What is therapeutic hypothermia?

Therapeutic Hypothermia: Definition and Clinical Applications

Therapeutic hypothermia is the intentional reduction of core body temperature to 32°C to 34°C for neuroprotective purposes, primarily used in comatose survivors of cardiac arrest to improve neurological outcomes and reduce mortality. 1

Definition and Mechanism of Action

Therapeutic hypothermia (TH), also known as targeted temperature management (TTM), involves the controlled lowering of a patient's core body temperature to achieve neuroprotection.
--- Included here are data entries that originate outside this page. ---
Lemma pendingHandshakes_usernameCheckerTick t k st :
  pendingHandshakes (usernameCheckerTick t k st) = pendingHandshakes st.
Proof.
  unfold usernameCheckerTick. cbv zeta.
  destruct (clientUsernameStatus st !! k) as [status|]; [|reflexivity].
  destruct (checker status); cbn [negb]; [|reflexivity].
  destruct (hasUsername status); [reflexivity|].
  destruct (requestSent status); cbn [negb]; [reflexivity|].
  pose proof (pendingHandshakes_sendUsernameRequest t k st) as Hsend.
  destruct (sendUsernameRequest t k st) as [st1 sent]. cbn [fst] in Hsend.
  destruct sent; exact Hsend.
Qed.

Lemma pendingHandshakes_onObserverMessage t data st :
  pendingHandshakes (onObserverMessage t data st) = pendingHandshakes st.
Proof.
  destruct data as [k message|k|]; unfold onObserverMessage; cbv zeta; [| |reflexivity].
  - case_match; reflexivity.
  - case_match; [|reflexivity].
    pose proof (pendingHandshakes_sendUsernameRequest t k st) as Hsend.
    destruct (sendUsernameRequest t k st) as [st1 sent]. cbn [fst] in Hsend.
    destruct sent; exact Hsend.
Qed.

Lemma pendingHandshakes_processJsonMessage t k jsonData st :
  pendingHandshakes (processJsonMessage t k jsonData st) = pendingHandshakes st.
Proof.
  assert (Hname : pendingHandshakes (updateClientName k (m_clientName jsonData) st)
                  = pendingHandshakes st).
  { unfold updateClientName. repeat case_match; reflexivity. }
  assert (Hif : forall field changes st0,
            pendingHandshakes (update_if_changed k field changes st0) = pendingHandshakes st0).
  { intros. unfold update_if_changed. case_match; reflexivity. }
  unfold processJsonMessage. cbv zeta. rewrite <- Hname.
  generalize (updateClientName k (m_clientName jsonData) st). intros st0.
  repeat case_match; try reflexivity.
  - unfold handleStatusUpdate. cbv zeta. repeat case_match; try reflexivity.
    unfold addClientLog, broadcastToBrowsers. fields. rewrite !Hif. reflexivity.
  - unfold handleUsernameResponse. cbv zeta. repeat case_match; reflexivity.
Qed.

Lemma unauthenticated_heartbeatVisit t st k id :
  isClientAuthenticated id st = false -> isClientAuthenticated id (heartbeatVisit t st k) = false.
Proof.
  intros Ha. destruct (decide (k = id)) as [-> | Hne].
  - rewrite (heartbeatVisit_fresh t st id); [exact Ha | left; exact Ha].
  - rewrite (entries_authenticated id st _ (entries_heartbeatVisit t st k id Hne)). exact Ha.
Qed.

Lemma unauthenticated_handshakeVisit t st k h id :
  isClientAuthenticated id st = false ->
  isClientAuthenticated id (handshakeVisit t st (k, h)) = false.
Proof.
  intros Ha. destruct (decide (k = id)) as [-> | Hne].
  - unfold handshakeVisit. case_match; [|exact Ha]. cbv zeta.
    apply evicted_not_authenticated, evicted_broadcast, cleanupClient_evicted.
  - rewrite (entries_authenticated id st _ (entries_handshakeVisit t st k h id Hne)). exact Ha.
Qed.
Lemma keepsFree_append entry Z :
  niceHeading Z -> find_sub Z entry = None -> keepsFree (appendBody entry) Z.
Proof.
  intros [HZp HZf] He b Hb. unfold appendBody.
  destruct (truthy (trimEnd b)); [|exact He].
  change (trimEnd b ++ [NL] ++ entry) with (trimEnd b ++ NL :: entry).
  rewrite find_sub_NL_split by (auto; exact (niceHeading_nonempty Z (conj HZp HZf))).
  destruct (trimEnd_prefix b) as [r Hr]. rewrite Hr in Hb.
  apply find_sub_None_app_l in Hb. now rewrite Hb, He.
Qed.

Lemma keep_own f X c i :
  find_sub X c = Some i -> X <> [] ->
  find_sub X (rewriteBody f X c i) = Some i
  /\ (afterNL c i -> afterNL (rewriteBody f X c i) i).
Proof.
  intros HX Hne. destruct (rewrite_own f X c i HX Hne) as [Hown [q Hq]].
  split; [exact Hown|]. intros [Hpos Hl]. split; [exact Hpos|].
  rewrite Hq. rewrite lookup_app_l.
  - rewrite lookup_take_lt by lia. exact Hl.
  - rewrite length_take. apply find_sub_decompose in HX. lia.
Qed.

Lemma keep_before f X Z c i iZ :
  find_sub X c = Some i -> niceHeading X -> afterNL c i ->
  find_sub Z c = Some iZ -> iZ < i -> niceHeading Z ->
  find_sub Z (rewriteBody f X c i) = Some iZ
  /\ sectionText Z (rewriteBody f X c i) = sectionText Z c
  /\ (afterNL c iZ -> afterNL (rewriteBody f X c i) iZ).
Proof.
  intros HX [HXp HXf] Hnl HZ Hlt [HZp HZf].
  pose proof (niceHeading_nonempty X (conj HXp HXf)) as HXne.
  pose proof (niceHeading_nonempty Z (conj HZp HZf)) as HZne.
  destruct (rewrite_own f X c i HX HXne) as [_ [q Hq]].
  destruct (frame_before X Z c i iZ q HX HXp Hnl HZ Hlt HZf HZne) as (H1 & H2 & H3).
  rewrite Hq. split; [exact H1|]. split; [exact H2|].
  intros [Hpos Hl]. split; [exact Hpos|].
  rewrite <- (lookup_take_lt _ i) by lia. rewrite H3.
  rewrite lookup_take_lt by lia. exact Hl.
Qed.

Local Ltac nice := first [ exact nice_taskClaim | exact nice_mechanics | exact nice_plan
                         | exact nice_implementation ].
This therapeutic approach works through several mechanisms:

• Reducing brain metabolism (approximately 6% reduction for every 1°C decrease in temperature)
• Lowering intracranial pressure
• Suppressing chemical reactions associated with reperfusion injury
• Reducing free radical production and excitatory amino acid release
• Decreasing calcium shifts that lead to mitochondrial damage
• Inhibiting apoptosis (programmed cell death)
• Limiting inflammatory responses in brain tissue 1

Clinical Applications

Primary Indication: Post-Cardiac Arrest

The strongest evidence supports the use of therapeutic hypothermia in:

• Unconscious adult patients with spontaneous circulation after out-of-hospital cardiac arrest when the initial rhythm was ventricular fibrillation (VF) 1

In these patients, cooling to 32°C-34°C for 12-24 hours has demonstrated:

• Improved neurological outcomes (55% favorable outcome vs. 39% in normothermia group)
• Reduced mortality (41% vs. 55% in normothermia group) 1

Other Potential Applications

While less established, therapeutic hypothermia may also be beneficial in:

• Other cardiac arrest rhythms
• In-hospital cardiac arrest
• Traumatic brain injury
• Stroke
• Subarachnoid hemorrhage
• Neonatal peripartum encephalopathy 2, 3

Implementation Protocol

1. Patient Selection:

   • Primarily comatose survivors of out-of-hospital VF cardiac arrest
   • Consider for other rhythms or in-hospital arrest based on clinical judgment

2. Cooling Methods:

   • External cooling: specialized cooling mattresses, ice packs to head and torso
   • Target temperature: 32°C-34°C
   • Aim to reach target within 4 hours of return of spontaneous circulation (ROSC)

3. Maintenance:

   • Maintain target temperature for 12-24 hours
   • Monitor core temperature via bladder probe or pulmonary artery catheter
   • Provide sedation and often neuromuscular blockade to prevent shivering

4. Rewarming:

   • Passive or active rewarming
   • Slow rewarming is essential (typically starting at 18-24 hours)
   • Avoid rapid rewarming which can cause hemodynamic instability 1

Potential Complications

Therapeutic hypothermia is associated with several potential adverse effects:

• Increased risk of pneumonia (NNH 12)
• Bleeding complications (NNH 14)
• Sepsis (NNH 16)
• Arrhythmias
• Electrolyte disturbances
• Hyperglycemia
• Coagulopathy
• Decreased cardiac index and increased systemic vascular resistance 1

Important Considerations

• Patient Selection: The evidence is strongest for a specific patient population (out-of-hospital VF arrest), and benefits must be weighed against risks for other indications
• Timing is Critical: The sooner cooling begins after ROSC, the better the outcomes
• Avoid Hyperthermia: Even when full therapeutic hypothermia is not implemented, avoiding fever in post-arrest patients is important
• Monitoring: Close monitoring for complications is essential during the cooling and rewarming phases

Pitfalls to Avoid

1. Inappropriate Patient Selection: Not all post-arrest patients benefit equally; consider comorbidities and arrest characteristics
2. Delayed Implementation: Efficacy decreases with time; initiate cooling as soon as possible
3. Inadequate Temperature Control: Precise temperature management requires dedicated equipment and protocols
4. Rapid Rewarming: Can cause hemodynamic instability and negate benefits
5. Failure to Anticipate Complications: Proactive management of potential side effects is essential

Therapeutic hypothermia represents an important neuroprotective strategy with proven benefits in specific clinical scenarios, particularly following cardiac arrest with ventricular fibrillation. When properly implemented with attention to patient selection, timing, and careful monitoring, it can significantly improve neurological outcomes and survival.